We are living a truly decadent moment.
New shoes, eyewear, pajamas, mattresses, blankets and lying down to sleep on a plane.
It certainly seemed so to us when we thought of all the $ we had spent just to put our feet up on the Emirates business class journey across the world. You don't want to know!
And the decadence continued as we ate the absolutely best food and got ourselves washed with hot towels and slept in their lounge pajamas with blankets, mattresses, eye covers and slippers. `The washing and waste volume would have been huge, but what can you do as a conservationist but make sure you try to eat every piece of delectable chocolate and mid coarse meal you are primed with every few hours.
And decadence grows on you. I started to really enjoy it.
And why not? The West in the rural setting has always celebrated the moment of excess because sometimes the earth produces more than we can eat or sell.
City people miss out on this wonderful moment when excess takes over;
I remember well when my Father (an Orchardist ) would just give away as much as he could because it was valueless once supply exceeded demand. Normal history for our antecedents, but a matter of choice( to give) for us, the richest generation in history.
My dad knew how to enjoy the moment of excess for others, The moments of depravation for himself and us were less obvious but real to "our women"( G K Chesterton)
These tensions between scarcity and abundance and how to live with them were a given to our forebears. Farmers and even landless serfs like the Modras (for hundreds of years ) who take a whole days rest on compulsory rest day know and learn to love life within its local limits ;
They found life hard but to know that we all have enough ( and that the Lord of the manor cared in our case ) meant its Ok to enjoy a moment of indulgence and grace; even a moment of depravation. Hard to keep things in perspective though - isn't it, especially now our grandchildren are going to run short of at least one thing; fossil fuels and for all our wealth our governments do the sharing thing ( which is not so much fun ) The farmer where we are staying had to pay out over $100000 dollars in land tax this year and we were his first tenants in one of his barns . +
When my dad had plums, every other farmer had plums, so that wonderful and valuable fruit of his labor , like the watermelons we saw carted to Melbourne from Mildura was left to rot where they finally landed. That good reality is decay and its natural even when we do our best.
Infact, in the big picture (the place of rest) our soils and plants need that decay to keep life going,
Composition and Decomposition,
Unless the seed of the fruit of labor dies, there can be no life. Noone talks of death which means we are not at rest about it and our people worry beyond reason. There is growth and there is decomposition and they are all in a cycle - a good cycle; a sustainable cycle
Our world panics about scarcity partly because it sees only the decadent side that eats at growth ;( and the one case of immanent high cost of fossil fuels)
Thankfully for those of us who live on the land both scarcity and abundance live in harmony, Thankfully for those who live as recyclers every day, even the threat of paying more for liquid fuels does not worry us.
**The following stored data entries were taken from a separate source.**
Lemma add_dentry_ok init l n ino name type :
  dents_ok bs 0 (init ++ [l]) -> 0 <= ino < 2 ^ 32 -> 0 < zlen name < 256 ->
  let off := dents_len (init ++ [l]) in let l' := pad_before off (rec_of name) l in
  let init' := init ++ [l'] in let off' := dents_len init' + rec_of name in
  off' <= off + n -> off + n < 2 ^ 32 - 4096 ->
  add_dentry bs (enc_dents (init ++ [l]) ++ zeroes n) off (Some (dents_len init)) ino name type =
    Done (enc_dents (init' ++ [new_dent ino name type]) ++ zeroes (n - (off' - off)), off', dents_len init') /\
  dents_ok bs 0 (init' ++ [new_dent ino name type]) /\ off' = dents_len (init' ++ [new_dent ino name type]).
Proof.
  intros H Hino Hname off l' init' off' Hfit Hw.
  pose proof (rec_of_facts name Hname) as (R1 & R2 & R3). pose proof (new_dent_ok ino name type Hino Hname) as Hnew.
  destruct (dents_facts bs 0 _ H) as (L0 & A0 & M0). pose proof (zlen_nonneg (init ++ [l])).
  pose proof (Z.mod_pos_bound off bs ltac:(lia)) as Hmod.
  assert (off' = dents_len (init' ++ [new_dent ino name type])) as Eoff by (rewrite dents_len_app, dents_len_cons; unfold off'; cbn [new_dent d_rec]; change (dents_len []) with 0; lia).
  assert (dents_len init' = off + (if bs <? off mod bs + rec_of name then bs - off mod bs else 0)) as Ei by apply pad_before_len.
  assert (dents_ok bs 0 init' /\ dents_len init' mod bs + rec_of name <= bs) as [Hi' Hc'].
  { rewrite Ei. unfold init', l', pad_before. destruct (Z.leb_spec (off mod bs + rec_of name) bs), (Z.ltb_spec bs (off mod bs + rec_of name)); try lia.
    - rewrite Z.add_0_r. done.
    - destruct (pad_last init l (d_rec l + (bs - off mod bs)) H) as [P1 P2]; [fold off; lia|done|].
      split; [done|]. replace (off + (bs - off mod bs)) with (0 + (off / bs + 1) * bs) by (pose proof (Z.div_mod off bs ltac:(lia)); lia).
      rewrite Z_mod_plus_full, Z.mod_0_l by lia. lia. }
  assert (dents_ok bs 0 (init' ++ [new_dent ino name type])) as Hok.
  { rewrite dents_ok_app, Z.add_0_l. split; [done|]. cbn. done. }
  assert (off <= dents_len init') as Hge by (rewrite Ei; destruct (bs <? off mod bs + rec_of name); lia).
  assert (0 <= off) as Hoff by (unfold off; lia). split; [|done]. unfold add_dentry. fold off.
  rewrite (wrap_small 8 (zlen name)) by (unfold in_u; lia). change (8 + ALIGN (zlen name) 4) with (rec_of name).
  rewrite (wrap_small 16 (rec_of name)) by (unfold in_u; lia).
  rewrite (wrap_small 32 (off + rec_of name - 1)) by (unfold in_u; unfold off' in *; lia).
  rewrite same_block by lia.
  assert (forall ds m, zlen (enc_dents ds) = dents_len ds -> rec_of name <= m -> 
    write_at (dents_len ds) (le_bytes 4 ino ++ le_bytes 2 (rec_of name) ++ [zlen name; type] ++ take (Z.to_nat (zlen name)) name) (enc_dents ds ++ zeroes m)
    = Some (enc_dents (ds ++ [new_dent ino name type]) ++ zeroes (m - rec_of name))) as Hwrite.
  { intros ds m Hds Hm. rewrite (take_ge name) by (unfold zlen; lia).
    apply (write_dent ds m (new_dent ino name type) (rec_of name) Hds Hnew); [done|lia]. }
  pose proof (dents_facts bs 0 _ Hi') as (L' & _ & _). unfold init', l', pad_before in *.
  destruct (Z.leb_spec (off mod bs + rec_of name) bs) as [Hle|Hgt], (Z.ltb_spec bs (off mod bs + rec_of name)); try lia; cbn [mbind outcome_bind].
  - change (write_at off) with (write_at (dents_len (init ++ [l]))). rewrite Hwrite by (done || unfold off' in *; lia). cbn [get mbind outcome_bind]. rewrite wrap_small by (unfold in_u; unfold off' in *; lia).
    unfold off'. fold off. by replace (n - rec_of name) with (n - (off + rec_of name - off)) by lia.
  - set (r := d_rec l + (bs - off mod bs)) in *. rewrite next_block by lia.
    rewrite (wrap_small 32 (off + (bs - off mod bs))) by (unfold in_u; unfold off' in *; lia).
    replace (off + (bs - off mod bs) - off) with (bs - off mod bs) by lia.
    rewrite (wrap_small 32 (bs - _)) by (unfold in_u; lia).
    rewrite dents_ok_app in H, Hi'. destruct H as [Hin (Hl & _)]. destruct Hi' as [_ (Hl' & _)].
    destruct (dents_facts bs 0 _ Hin) as (Lin & _).
    destruct (field_dent (enc_dents init) l (zeroes n) Hl) as (_ & E2 & _).
    rewrite <- (enc_dents_one l), app_assoc, <- enc_dents_app, Lin in E2. rewrite E2. fold r.
    pose proof (dk_rec _ Hl'). cbn [with_rec d_rec d_name] in *. rewrite (wrap_small 16 r) by (unfold in_u; pose proof (zlen_nonneg (d_name l)); lia).
    assert (bs - off mod bs + rec_of name <= n) as Hpad by (unfold off' in Hfit; lia).
    assert (r - d_rec l = bs - off mod bs) as Er by (unfold r; lia).
    rewrite (patch_rec init l n r Lin Hl Hl') by lia. cbn [get mbind outcome_bind].
    rewrite <- Ei. rewrite Hwrite by (done || lia). cbn [get mbind outcome_bind].
    rewrite wrap_small by (unfold in_u; unfold off' in *; lia). unfold off'.
    by replace (n - (r - d_rec l) - rec_of name) with (n - (dents_len (init ++ [with_rec l r]) + rec_of name - off)) by lia.
Qed.

(** ** All entries *)

Definition view (d : dent) : Z * Z * list Z := (d_ino d, d_type d, d_name d).
Definition entry_view (d : dentry) : Z * Z * list Z := (0, file_type d, filename d).
Definition name_ok (d : dentry) : Prop := 0 < zlen (filename d) < 256.

(** The size, without the width of its integer. *)
Fixpoint dir_size (off : Z) (ds : list dentry) : Z :=
  match ds with
  | [] => off
  | d :: ds =>
      dir_size (off + (if bs <? off mod bs + rec_of (filename d) then bs - off mod bs else 0) + rec_of (filename d)) ds
  end.
(** [make_ext4fs_from_dir] clears [info] and sets the length; [make_ext4fs_internal]
    computes the rest.  [file_size] is what [get_file_size] gives. *)
Definition make_info (len file_size : Z) : option fs_info :=
  let len := if len <=? 0 then file_size else len in
  if len <=? 0 then None
  else
    let info := {| f_len := Z.ldiff len (compute_block_size - 1); f_block_size := compute_block_size; f_blocks_per_group := 0;
                   f_inodes_per_group := 0; f_inode_size := 0; f_inodes := 0; f_journal_blocks := 0;
                   f_bg_desc_reserve_blocks := 0; f_no_journal := false |} in
    let journal := compute_journal_blocks info in
    let bpg := compute_blocks_per_group info in
    let inodes := compute_inodes info in
    let info := {| f_len := f_len info; f_block_size := f_block_size info; f_blocks_per_group := bpg;
                   f_inodes_per_group := 0; f_inode_size := 256; f_inodes := inodes; f_journal_blocks := journal;
                   f_bg_desc_reserve_blocks := 0; f_no_journal := false |} in
    let '(ipg, inodes) := compute_inodes_per_group info in
    let reserve := compute_bg_desc_reserve_blocks info in
    Some {| f_len := f_len info; f_block_size := f_block_size info; f_blocks_per_group := bpg; f_inodes_per_group := ipg;
            f_inode_size := 256; f_inodes := inodes; f_journal_blocks := journal; f_bg_desc_reserve_blocks := reserve;
            f_no_journal := false |}.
Soon people will stop worrying about things they have only a smidgeon of reasons to worry about ; like the impact of CO2 concentrations on Global warming.
YET it goes against the grain to the well educated and disciplined Westerner to rest easy with rot. By being productive for centuries and using that surplus of savings from selling more than we can eat, our forefathers invested in innovation that drove the adoption of innovations and further efficiencies for the leisure time we were now enjoying. Those who force panic over a little decadence do not understand life and life in its fullness.
Make a stand when a resource is wasted but don't go woke and not see that life will continue with the same recycling systems that operate whether we abuse or use them .
Decadence is not always bad
A bit of decadence then is not bad; its even natural. What doesn't work in the shallow one sided worries of this world is the idea of a life without dying and decadence.
Decadence is not the complete answer, but scarcity and abundance are: more elsewhere
you just have to know your own limits in your own area,
The Decadence in the Desert
Landing in Dubia, those with more than enough mere money, wanted to sell us glass insulated swimming pools in the desert 6 stories up. ADS are all over the air as you watch the screen and even when you get to England .
So, what does someone cocooned is such a place of lifetime decadence live? For all the money from all that oil, they can't desalinate enough water to turn the desert into the gardens we enjoy back here, Death and decay, like growth, has its best place and timing. The salts accumulated in the soils over eons in those places rise up and eventually kill most of the plants.
They have plenty of sand and water and they can dig it up and make cement cities. The more water you apply to soils there though, the worse it gets; abundance of one thing is not the answer, but it can be an answer for other things.
There are so few leaves growing freely in such a materially rich place.
None of us can have it all but perhaps we can all find some abundance to be thankful for.
Leaves reconstitute the grand object of the West's current concern, Carbon Dioxide .
ALL leaves for all time which remind us of the grace of life in creation.
Its leaves that source most of the good we can enjoy when taking the rest and indulgence that was always meant to be a least one day of rest each week for every one of us.